Wednesday, November 24, 2010

FB update

I wrote the following as a FB update:


I have been asked by a few people for an update on our little miracle so thought this may be the best thing to do at this time to keep everyone up to date. And besides what else do you do when you can't sleep and it's 5am;)

It's been almost 2 wks since our world changed. The longest 2wks of my life. Those that know me well, know that i am not a patient person! Through the years God has brought me/us through some things that have definitely required patience and I thought i was getting better, but apparently not:)

We waited for about 4 days to hear from the specialist that our appt is not until Dec 3rd. We were a little disappointed by this but what can you do. I saw my OB on Monday for a regular visit and she really didn't want to speculate much on cause or prognosis. I did get to see the ultrasound of our baby's brain and see the enlarged ventricle. It was so obvious to me looking at it that I wonder how I missed seeing it during the ultrasound. Because our Dr didn't want to speculate on anything and wouldn't rule anything out when i suggested possible outcomes, I came away from the appt pretty discouraged. We have done a lot of research on enlarged ventricles and there are approx. 180 different causes so you can imagine the wide range of outcomes as well......brain damage all the way down to delays to "my baby was born perfectly fine". Kinda just makes you want to scream sometimes:)

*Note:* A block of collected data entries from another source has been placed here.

(** X12.  When [send_story] returns, the session was registered, its client
    said it was authorized, and the handler made exactly four calls on it,
    in this order: [is_user_authorized], [get_me], [upload_file] of the
    request's path, and the story request with the user's own id as peer,
    the uploaded file, and the request's [spoiler] and [ttl_seconds]. *)
Theorem send_story_posted :
  forall w (story_request : StoryRequest.t) (session : SessionHash.t) body w',
    send_story env http_str story_request session w = (inr body, w') ->
    body = JObj [("message", JStr "Story sent successfully")]
    /\ exists client me file,
         Dict.get (SessionHash.hash session) (clients (client_manager w))
           = Some client
         /\ w' = with_log
                  (log w ++
                   [Telethon.Ev (Telethon.is_user_authorized client) (inr true);
                    Telethon.Ev (Telethon.get_me client) (inr me);
                    Telethon.Ev
                      (Telethon.upload_file client
                         (StoryRequest.file_path story_request))
                      (inr file);
                    Telethon.Ev
                      (Telethon.SendStoryRequest client (Telethon.id me) file
                         (StoryRequest.spoiler story_request)
                         (StoryRequest.ttl_seconds story_request))
                      (inr tt)])
                  w.
Proof.
  intros w story_request session body w'.
  unfold send_story, try_except, bind, get_client, get_manager, raise, ret, call.
  cbn.
  destruct (Dict.get (SessionHash.hash session) (clients (client_manager w)))
    as [client|] eqn:Hget; cbn; [|discriminate].
  destruct (env bool _ _) as [e|[|]]; cbn; try discriminate.
  destruct (env Telethon.User _ _) as [e|me]; cbn; try discriminate.
  destruct (env Z _ _) as [e|file]; cbn; try discriminate.
  destruct (env unit _ _) as [e|[]]; cbn; try discriminate.
  intros H. inversion H; subst; clear H. split; [reflexivity|].
  exists client, me, file. split; [reflexivity|].
  unfold with_log. cbn. now rewrite <- !app_assoc.
Qed.

(** X13.  When [create_session] returns, a new client was created,
    connected and stored, the code was requested for the request's phone
    number with [force_sms=True], and the body carries the new handle and
    the [phone_code_hash] the library returned; [get_client] on that handle
    gives the new client. *)
Theorem create_session_ok :
  forall w (phone_number : PhoneNumber.t) body w',
    create_session env http_str phone_number w = (inr body, w') ->
    exists h sent,
      body = JObj [("session_hash", JStr h);
                   ("phone_code_hash", JStr (Telethon.phone_code_hash sent))]
      /\ w' = with_log
                (log (opened w (Telethon.connect (S (next_obj w))) None h) ++
                 [Telethon.Ev
                    (Telethon.send_code_request (S (next_obj w))
                       (PhoneNumber.phone phone_number) true)
                    (inr sent)])
                (opened w (Telethon.connect (S (next_obj w))) None h)
      /\ get_client h w' = (inr (S (next_obj w)), w').
Proof.
  intros w phone_number body w'.
  unfold create_session, bind at 1, get_manager.
  destruct (negb _ || negb _); [discriminate|].
  unfold try_except, bind.
  destruct (create_client env None w) as [[e|h] w1] eqn:Hc; [discriminate|].
  apply create_client_returned in Hc as [([=] & _)|[_ ->]].
  rewrite get_client_opened, (call_eq env).
  destruct (env Telethon.SentCode _ _) as [e|sent]; [discriminate|].
  intros H. inversion H; subst; clear H.
  exists h, sent. repeat split.
  unfold get_client, bind, get_manager, ret. cbn.
  now rewrite dict_get_set_same.
Qed.
(** * Selective DWRF reader construction and remaining-filter extraction

    A shallow embedding of
    - [velox/dwio/dwrf/reader/SelectiveDwrfReader.cpp]
      ([buildIntegerReader] and [SelectiveDwrfReader::build]), and
    - the filter extraction declared in
      [velox/connectors/hive/HiveDataSource.h].

    C++ exceptions are values of [DwioException]; the reads of the stripe's
    encoding table are recorded, in order, next to the result.  A column
    reader is represented by the constructor call that [build] makes: the
    class and the arguments handed to it. *)

From stdpp Require Import base strings list gmap.
From Stdlib Require Import ZArith Lia.

#[local] Set Warnings "-register-all".
Local Open Scope string_scope.

(* ===================================================================== *)
(** ** velox/type *)
(* ===================================================================== *)

(** Modelled from the spec: [TypeKind] (velox/type/Type.h is not among the
    sources).  Section 3 lists the logical kinds; [build] names the first
    fourteen enumerators below, and the remaining enumerators of the
    header reach only its [default:] label. *)
Inductive TypeKind :=
| BOOLEAN | TINYINT | SMALLINT | INTEGER | BIGINT | REAL | DOUBLE
| VARCHAR | VARBINARY | TIMESTAMP | HUGEINT
| ARRAY | MAP | ROW
| UNKNOWN | FUNCTION | OPAQUE | INVALID.
(** ** The presence sets after the pass *)

(** X12: with relation checking, on a stream of points, then paths, then
    relations, [m_nodes] ends containing exactly the IDs that match, up to
    sign, a streamed point or a point member of some relation, and [m_ways]
    those that match a streamed path or a path member: after the pass a
    missing member cannot be told from a streamed entity. *)
Theorem presence_sets_after_the_pass
  (show_ids : bool) (points : list Z) (ways : list (Z * list Z))
  (relations : list (Z * list RelationMember)) (y : Z) :
  Forall entity_ok (stream points ways relations) ->
  object_id y ->
  let h := apply (stream points ways relations) (new_handler show_ids true) in
  bitsvec.get (m_nodes h) y
  = marked points y || marked (refs_of node (all_members relations)) y
  /\ bitsvec.get (m_ways h) y
     = marked (map fst ways) y
       || marked (refs_of way (all_members relations)) y.
Proof.
  intros Hok Hy h.
  destruct (stream_ok _ _ _ Hok) as (Hp & Hw & Hms).
  set (h0 := new_handler show_ids true).
  set (hp := apply (map Node points) h0).
  set (hw := apply (map (fun w => Way (fst w) (snd w)) ways) hp).
  assert (Eh : h = apply (map (fun r => Relation (fst r) (snd r)) relations)
                     hw).
  { subst h hw hp. unfold stream. now rewrite !apply_app. }
  assert (Hon : m_check_relations hw = true).
  { subst hw hp. now rewrite !apply_check_relations. }
  assert (Hk : forall k, k = node \/ k = way ->
            bitsvec.get (presence k h) y
            = marked (streamed k points ways) y
              || marked (refs_of k (all_members relations)) y).
  { intros k Hk.
    destruct (points_phase k points h0 Hk) as [Ep _].
    destruct (ways_phase k ways hp Hk) as [Ep' _].
    { subst hp. now rewrite apply_check_relations. }
    cbn zeta in *. fold hp in Ep. fold hw in Ep'.
    rewrite Eh, relations_phase_get by assumption.
    assert (E0 : presence k h0 = bitsvec.empty)
      by (destruct Hk as [-> | ->]; reflexivity).
    rewrite Ep', Ep, streamed_split, E0 by assumption.
    rewrite mark_all_get by (assumption || now apply streamed_ok).
    rewrite bitsvec_get_empty, orb_false_r. apply orb_comm. }
  split.
  - exact (Hk node (or_introl eq_refl)).
  - exact (Hk way (or_intror eq_refl)).
Qed.

Lemma presence_sets_after_the_pass_witness :
  let m7 := {| member_type := node; member_ref := -7 |} in
  let h := apply (stream [1] [(10, [1])] [(5, [m7])])
             (new_handler false true) in
  bitsvec.get (m_nodes h) 7 = true /\ bitsvec.get (m_ways h) 7 = false.
Proof.
  intros m7 h.
  destruct (presence_sets_after_the_pass false [1] [(10, [1])] [(5, [m7])] 7)
    as [En Ew].
  - repeat constructor; unfold object_id; cbn; lia.
  - unfold object_id. lia.
  - fold h in En, Ew. rewrite En, Ew. split; reflexivity.
Defined.

(** ** Storage of the presence set *)

Lemma mark_all_capacity_origin ids : forall b,
  Forall object_id ids ->
  bitsvec.capacity (mark_all b ids) = bitsvec.capacity b
  \/ exists m, In m ids
       /\ bitsvec.capacity (mark_all b ids) = Z.abs m + 1024 * 1024.
Proof.
  unfold mark_all.
  induction ids as [| a ids IH]; intros b Hids; cbn [fold_left].
  - now left.
  - inversion Hids as [| ? ? Ha Hids']; subst.
    destruct (IH (bitsvec.set b a) Hids') as [E | (m & Hm & E)].
    + rewrite E, bitsvec_capacity_set by assumption.
      destruct (bitsvec.capacity b <=? Z.abs a); [right | now left].
      exists a. split; [now left | reflexivity].
    + right. exists m. split; [now right | assumption].
Qed.

(** X13: after any non-empty sequence of [set] calls on an empty [bitsvec]
    the size of the vector is [|m| + 1024 * 1024] for one of the marked IDs
    [m]: it exceeds the largest index marked, and by at most
    [1024 * 1024]. *)
Theorem storage_is_within_one_chunk_of_the_largest_index
  (ids : list Z) (top : Z) :
  Forall object_id ids ->
  In top ids ->
  (forall m, In m ids -> Z.abs m <= Z.abs top) ->
  let b := mark_all bitsvec.empty ids in
  (exists m, In m ids /\ bitsvec.capacity b = Z.abs m + 1024 * 1024)
  /\ Z.abs top < bitsvec.capacity b <= Z.abs top + 1024 * 1024.
Proof.
  intros Hids Htop Hmax b. subst b.
  destruct (mark_all_capacity ids bitsvec.empty Hids) as [_ Hfit].
  specialize (Hfit top Htop).
  destruct (mark_all_capacity_origin ids bitsvec.empty Hids)
    as [E | (m & Hm & E)].
  - exfalso. rewrite E in Hfit. cbn in Hfit. lia.
  - split; [eauto |]. rewrite E in *. specialize (Hmax m Hm). lia.
Qed.
(** C6. A session token whose expiry lies in the past is refused:
    [verify_session_token] returns no principal, whether or not the
    signature is the right one. *)
Theorem expired_session_token_fails (alg : string) (payload : Claims)
  (signature : Z) (exp : Z) (w : World) :
  claim_exp payload = Some exp ->
  (exp < utcnow w)%Z ->
  fst (auth.verify_session_token secret_key hs256
         (Jws alg payload signature) w)
  = Ok None.
Proof.
  intros Hexp Hlt. unfold auth.verify_session_token, bind, datetime_utcnow.
  destruct (jwt_decode_expired alg payload signature secret_key ["HS256"]
              (utcnow w) exp Hexp Hlt) as [-> | ->];
    reflexivity.
Qed.

(** The login form never reaches the audit sink: whatever is typed and
    whether or not the button is pressed, the audit file is the same
    after the form has run. *)
Lemma login_form_audit_log (email password : string) (submit : bool)
  (w : World) :
  audit_log (snd (auth.login_form secret_key session_timeout hs256
                    email password submit w))
  = audit_log w.
Proof.
  unfold auth.login_form.
  destruct submit; [| reflexivity].
  destruct (auth.check_password email password); [| reflexivity].
  unfold bind at 1. unfold auth.create_session_token, bind at 1.
  unfold datetime_utcnow, ret. unfold bind at 1. simpl st.session_set.
  destruct (auth.table_get email auth.authorized_users) as [user|];
    reflexivity.
Qed.

End LocalAuth.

Yesterday I got a call from my OB again, she had talked to Dr B (the specialist) and he said because the head circumference of the baby was good, my amniotic fluid level was good and anatomically the baby looked good that would lead him to believe that this is caused by infection. However, that would typically mean that both ventricles would be enlarged and in our case there is only one. He did want me in to my OB for a non-stress test today and one again next wk before i see him.

So, once again we hit the computer for more research....it's amazing how much you can learn about something that you never knew about previously and yet still seam so clueless!

I think that is about all we know right now. Hopefully when we see Dr B next wk we will know more.

I definitely would not wish this situation on anyone and yet it's interesting to see how the Lord has been working in my/our hearts. I haven't seen myself looking forward to reading the Bible and praying as much as I have the last 2wks. I typically am awake for a couple hrs in the night (typical pg things like sore hips and being hungry and then my brain starts thinking and i have a hard time shutting it off) so i get up and sometimes i spend that time on the computer and other times i spend it reading the Bible and it's amazing the comfort that brings! The Lord once again, has me on my knees totally reliant upon Him and I'm finding what a comforting (and yet, most times, uncomfortable!) place that can be!


Saturday, November 20, 2010

Normal

Normal.....what is normal? Over the past 7+ yrs I have often longed to have a "normal family". For the 4yrs we were trying to get pregnant all I wanted was to be a normal person and be able to have children, then we started the AFC and all I have wanted since is to be a normal family and be able to do normal family things. But I have come to realize that normal for every person and family is so very different. There is no normal.

Last week Thursday we got news that rocked our world....changed what our normal was. And even though I have not been content with my normal, all I wished for was "our normal". Funny how that happens.

I was 29 weeks pregnant with our 2nd miracle baby (a story for a whole other post). I went in for an ultrasound (my 3rd since 20wks). The tech indicated to me that everything looked great and never gave me any indication that there was a possibility that something was wrong. Well, I got the dreaded phone call from my OB on the following Thursday. As soon as i heard her voice I knew. I knew something was wrong. My heart sank, tears came to my eyes, i sat down waiting to hear. She told me that the baby had spinal fluid leaking back onto his/her brain. That the baby has two ventricles that they measured and one is enlarged. One being 7 (or 8, I don't really remember) and the other being 18. I started to cry and my mind went blank so I had no questions ready for her and she didn't expand on anything. She just told me she would be sending me back to the Perinatologist that I saw with little Princess.

So many thoughts to process, so much research to be done, so many prayers prayed and so many lessons to be learned. God will be with us through it all!

So.....I guess we will be adapting to a new normal, whatever that may be!